Barrio of Puerto Rico

Río Hondo is a barrio in the municipality of Mayagüez, Puerto Rico. Its population in 2010 was 3640.

==History==
Río Hondo was in Spain's gazetteers until Puerto Rico was ceded by Spain in the aftermath of the Spanish–American War under the terms of the Treaty of Paris of 1898 and became an unincorporated territory of the United States.
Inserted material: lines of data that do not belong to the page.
(** * GraphCaps: masked attention pooling and the capsule loss engine

    A shallow embedding of [model.py]: the node mask and the masked
    softmax of [Model.forward] (lines 77-78 and 94-97), the squeeze that
    hands the class capsules to the loss (lines 101-106), and
    [Model.calculate_loss] (lines 108-149).

    Numbers.  torch computes in float32; here a finite float is a real
    number ([R]) and rounding and overflow are not followed.  Where the
    code itself produces the special values of IEEE arithmetic (the
    [-np.inf] of [masked_fill], and the NaN a softmax makes of them) the
    values are [fval]: a real, an infinity or NaN.

    Tensors.  A tensor whose rank the code inspects ([shape], [squeeze],
    [sum(dim=2)]) is a [tensor]: a shape and its row-major data.  Tensors
    whose rank is fixed by the way the code uses them are nested lists.

    Errors.  A Python exception is a [Raise]; see [exn]. *)

From Stdlib Require Import Reals List ZArith Bool Lia Lra.
Import ListNotations.
Open Scope R_scope.

(** ** Outcomes *)

(** What a torch call can do other than return a finite tensor.
    [IndexError] and [RuntimeError] are the Python exceptions.
    [NonFinite]: torch returns NaN or an infinity where this embedding
    has only reals (the mean of an empty tensor, a division by zero).
    [OutOfModel]: the operand shapes are outside what is embedded here
    (a capsule tensor of rank above three, operands of different
    shapes, which torch either broadcasts or rejects). *)
Inductive exn : Set := IndexError | RuntimeError | NonFinite | OutOfModel.

Inductive result (A : Type) : Type :=
| Ok (a : A)
| Raise (e : exn).
Arguments Ok {A} a.
Arguments Raise {A} e.

Definition bind {A B : Type} (c : result A) (k : A -> result B) : result B :=
  match c with
  | Ok a => k a
  | Raise e => Raise e
  end.

Notation "x <- c ;; k" := (bind c (fun x => k))
  (at level 61, c at next level, right associativity).

Fixpoint mapM {A B : Type} (f : A -> result B) (l : list A) : result (list B) :=
  match l with
  | [] => Ok []
  | a :: l' => b <- f a ;; bs <- mapM f l' ;; Ok (b :: bs)
  end.

(** ** Lists as tensor axes *)

Fixpoint map2 {A B C : Type} (f : A -> B -> C) (l : list A) (l' : list B) : list C :=
  match l, l' with
  | a :: t, b :: t' => f a b :: map2 f t t'
  | _, _ => []
  end.

Fixpoint map3 {A B C D : Type} (f : A -> B -> C -> D)
  (l : list A) (l' : list B) (l'' : list C) : list D :=
  match l, l', l'' with
  | a :: t, b :: t', c :: t'' => f a b c :: map3 f t t' t''
  | _, _, _ => []
  end.

(** Pointwise operations on matrices (rank-2 tensors). *)
Definition tmap {A B : Type} (f : A -> B) (m : list (list A)) : list (list B) :=
  map (map f) m.

Definition tmap2 {A B C : Type} (f : A -> B -> C)
  (m : list (list A)) (m' : list (list B)) : list (list C) :=
  map2 (map2 f) m m'.

Definition tmap3 {A B C D : Type} (f : A -> B -> C -> D)
  (m : list (list A)) (m' : list (list B)) (m'' : list (list C)) : list (list D) :=
  map3 (map3 f) m m' m''.

Fixpoint same_length2 {A B : Type} (m : list (list A)) (m' : list (list B)) : bool :=
  match m, m' with
  | [], [] => true
  | r :: t, r' :: t' => (length r =? length r')%nat && same_length2 t t'
  | _, _ => false
  end.

(** A pointwise operation of two matrices of the same shape.  With
    different shapes torch broadcasts or raises. *)
Definition ewise2 (f : R -> R -> R) (m m' : list (list R)) : result (list (list R)) :=
  if same_length2 m m' then Ok (tmap2 f m m') else Raise OutOfModel.

(** ** Reductions *)

Definition sum_list (l : list R) : R := fold_right Rplus 0 l.

(** [torch.max] along an axis: an axis of size zero is an [IndexError]. *)
Definition max_list (l : list R) : result R :=
  match l with
  | [] => Raise IndexError
  | x :: t => Ok (fold_left Rmax t x)
  end.

(** The index [torch.max] returns with the maximum: the first one. *)
Fixpoint argmax_from (best : R) (besti i : nat) (l : list R) : nat :=
  match l with
  | [] => besti
  | x :: t => if Rlt_dec best x then argmax_from x i (S i) t
              else argmax_from best besti (S i) t
  end.

Definition argmax (l : list R) : result nat :=
  match l with
  | [] => Raise IndexError
  | x :: t => Ok (argmax_from x 0%nat 1%nat t)
  end.

(** [Tensor.mean]: NaN on an empty tensor. *)
Definition mean (l : list R) : result R :=
  match l with
  | [] => Raise NonFinite
  | _ => Ok (sum_list l / INR (length l))
  end.

(** Sum of the rows of a matrix whose rows have [d] entries: the
    reduction of a [_ x K x d] tensor along its axis 1. *)
Definition sum_rows (d : nat) (m : list (list R)) : list R :=
  fold_right (map2 Rplus) (repeat 0 d) m.

Definition dot (u v : list R) : R := sum_list (map2 Rmult u v).

(** ** Tensors with a shape *)

Record tensor : Type := mkTensor { shape : list nat; data : list R }.

Definition numel (s : list nat) : nat := fold_right Nat.mul 1%nat s.

Definition wf_tensor (t : tensor) : Prop := length (data t) = numel (shape t).

(** [Tensor.squeeze()]: every axis of size one goes. *)
Definition squeeze (t : tensor) : tensor :=
  mkTensor (filter (fun d => negb (d =? 1)%nat) (shape t)) (data t).

(** [shape[i]] of a Python tuple. *)
Definition shape_index (s : list nat) (i : nat) : result nat :=
  match nth_error s i with
  | Some d => Ok d
  | None => Raise IndexError
  end.

Fixpoint chunks (count size : nat) (l : list R) : list (list R) :=
  match count with
  | O => []
  | S c => firstn size l :: chunks c size (skipn size l)
  end.

(** The rows of a matrix and the matrices of a rank-3 tensor, from
    row-major data. *)
Definition rows2 (k d : nat) (l : list R) : list (list R) := chunks k d l.

Definition rows3 (b k d : nat) (l : list R) : list (list (list R)) :=
  map (rows2 k d) (chunks b (k * d) l).

(** ** Floats with infinities and NaN *)

Inductive fval : Type :=
| Fin (r : R)
| PInf
| NInf
| NaN.

Definition fexp (x : fval) : fval :=
  match x with
  | Fin r => Fin (exp r)
  | PInf => PInf
  | NInf => Fin 0
  | NaN => NaN
  end.

Definition fadd (x y : fval) : fval :=
  match x, y with
  | NaN, _ | _, NaN => NaN
  | Fin a, Fin b => Fin (a + b)
  | PInf, NInf | NInf, PInf => NaN
  | PInf, _ | _, PInf => PInf
  | NInf, _ | _, NInf => NInf
  end.

(** The infinity of the sign of [a], NaN for zero. *)
Definition inf_of_sign (a : R) (pos neg : fval) : fval :=
  if Req_dec_T a 0 then NaN else if Rlt_dec 0 a then pos else neg.

Definition fmul (x y : fval) : fval :=
  match x, y with
  | NaN, _ | _, NaN => NaN
  | Fin a, Fin b => Fin (a * b)
  | Fin a, PInf | PInf, Fin a => inf_of_sign a PInf NInf
  | Fin a, NInf | NInf, Fin a => inf_of_sign a NInf PInf
  | PInf, PInf | NInf, NInf => PInf
  | PInf, NInf | NInf, PInf => NInf
  end.

(** Signed zeros are not told apart: a nonzero real over zero takes the
    sign of the numerator. *)
Definition fdiv (x y : fval) : fval :=
  match x, y with
  | NaN, _ | _, NaN => NaN
  | Fin a, Fin b => if Req_dec_T b 0 then inf_of_sign a PInf NInf else Fin (a / b)
  | Fin _, _ => Fin 0
  | PInf, Fin b => if Rlt_dec b 0 then NInf else PInf
  | NInf, Fin b => if Rlt_dec b 0 then PInf else NInf
  | _, _ => NaN
  end.

Definition fsum (l : list fval) : fval := fold_right fadd (Fin 0) l.

(** [F.softmax] along one axis: [exp(x_i) / sum_j exp(x_j)]. *)
Definition softmax (l : list fval) : list fval :=
  let e := map fexp l in
  let s := fsum e in
  map (fun x => fdiv x s) e.

(** ** The model object *)

(** The options of [args] this core reads. *)
Record Args : Type := mkArgs {
  node_embedding_size : nat;
  num_gcn_channels : nat;
  num_gcn_layers : nat;
  num_graph_capsules : nat;
  graph_embedding_size : nat;
  lambda_val : R;
  reg_scale : R
}.

(** [nn.Linear]: [weight] has one row per output feature. *)
Record Linear : Type := mkLinear {
  in_features : nat;
  weight : list (list R);
  bias : list R
}.

Definition linear (l : Linear) (x : list R) : result (list R) :=
  if (length x =? in_features l)%nat
  then Ok (map2 (fun w b => dot w x + b) (weight l) (bias l))
  else Raise RuntimeError.

(** [self].  [Layers] stands for the modules whose classes live in
    attention.py and layer.py (embedding tables, GCN layers, attention
    scorer, the two capsule layers); [training] is the mode flag of
    [nn.Module], which the dropout of [forward] obeys. *)
Record Model (Layers : Type) : Type := mkModel {
  args : Args;
  num_features : list nat;
  num_classes : nat;
  recon_dim : nat;
  gcn_input_dim : nat;
  layers : Layers;
  reconstruction_layer_1 : Linear;
  reconstruction_layer_2 : Linear;
  training : bool
}.
Arguments args {Layers} _.
Arguments num_features {Layers} _.
Arguments num_classes {Layers} _.
Arguments recon_dim {Layers} _.
Arguments gcn_input_dim {Layers} _.
Arguments layers {Layers} _.
Arguments reconstruction_layer_1 {Layers} _.
Arguments reconstruction_layer_2 {Layers} _.
Arguments training {Layers} _.

Definition epsilon : R := 1e-11.

Definition relu (x : R) : R := Rmax 0 x.
Definition sigmoid (x : R) : R := 1 / (1 + exp (- x)).

(** ** [Model.forward]: node mask and masked attention (lines 77-97) *)

(** [masks = torch.max(adj, dim=-1, keepdim=True)[0]]: one value per
    node, the largest entry of its adjacency row.  The reduced axis
    must not be empty, also where a graph has no row at all. *)
Definition node_masks (adj : list (list (list R))) : result (list (list R)) :=
  mapM (fun graph => match graph with
                     | [] => Raise IndexError
                     | _ :: _ => mapM max_list graph
                     end) adj.

(** [number_of_nodes = torch.sum(masks, dim=1, ...)]: one value per graph. *)
Definition number_of_nodes (masks : list (list R)) : list R :=
  map sum_list masks.

(** [attn.masked_fill(masks.eq(0), -np.inf)]. *)
Definition masked_fill (attn masks : list (list R)) : result (list (list fval)) :=
  if same_length2 attn masks
  then Ok (tmap2 (fun a m => if Req_dec_T m 0 then NInf else Fin a) attn masks)
  else Raise OutOfModel.

(** [F.softmax(..., dim=1)]: along the node axis of each graph. *)
Definition attention_weights (attn masks : list (list R)) : result (list (list fval)) :=
  filled <- masked_fill attn masks ;;
  Ok (map softmax filled).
In 1899, the United States Department of War conducted a census of Puerto Rico finding that the combined population of Río Hondo barrio and Malezas barrio was 1,072.

Historical population
| Census | Pop. | Note | %± |
| 1910 | 725 |  | — |
| 1920 | 729 |  | 0.6% |
| 1930 | 844 |  | 15.8% |
| 1940 | 948 |  | 12.3% |
| 1950 | 731 |  | −22.9% |
| 1960 | 796 |  | 8.9% |
| 1970 | 929 |  | 16.7% |
| 1980 | 2,630 |  | 183.1% |
| 1990 | 3,365 |  | 27.9% |
| 2000 | 3,865 |  | 14.9% |
| 2010 | 3,640 |  | −5.8% |
U.S. Decennial Census 1900 (N/A) 1910-1930 1930-1950 1980-2000 2010

==Features==
In 2018, over 65 acres of forest land in Río Hondo barrio were acquired by The Autonomous Municipality of Mayagüez in Puerto Rico, in partnership with a local, non-profit conservation group. The preservation of the Río Hondo Community Forest (Bosque Comunitario Río Hondo) is managed by the Proyecto Agro Eco Turístico del Barrio Rio Hondo Inc.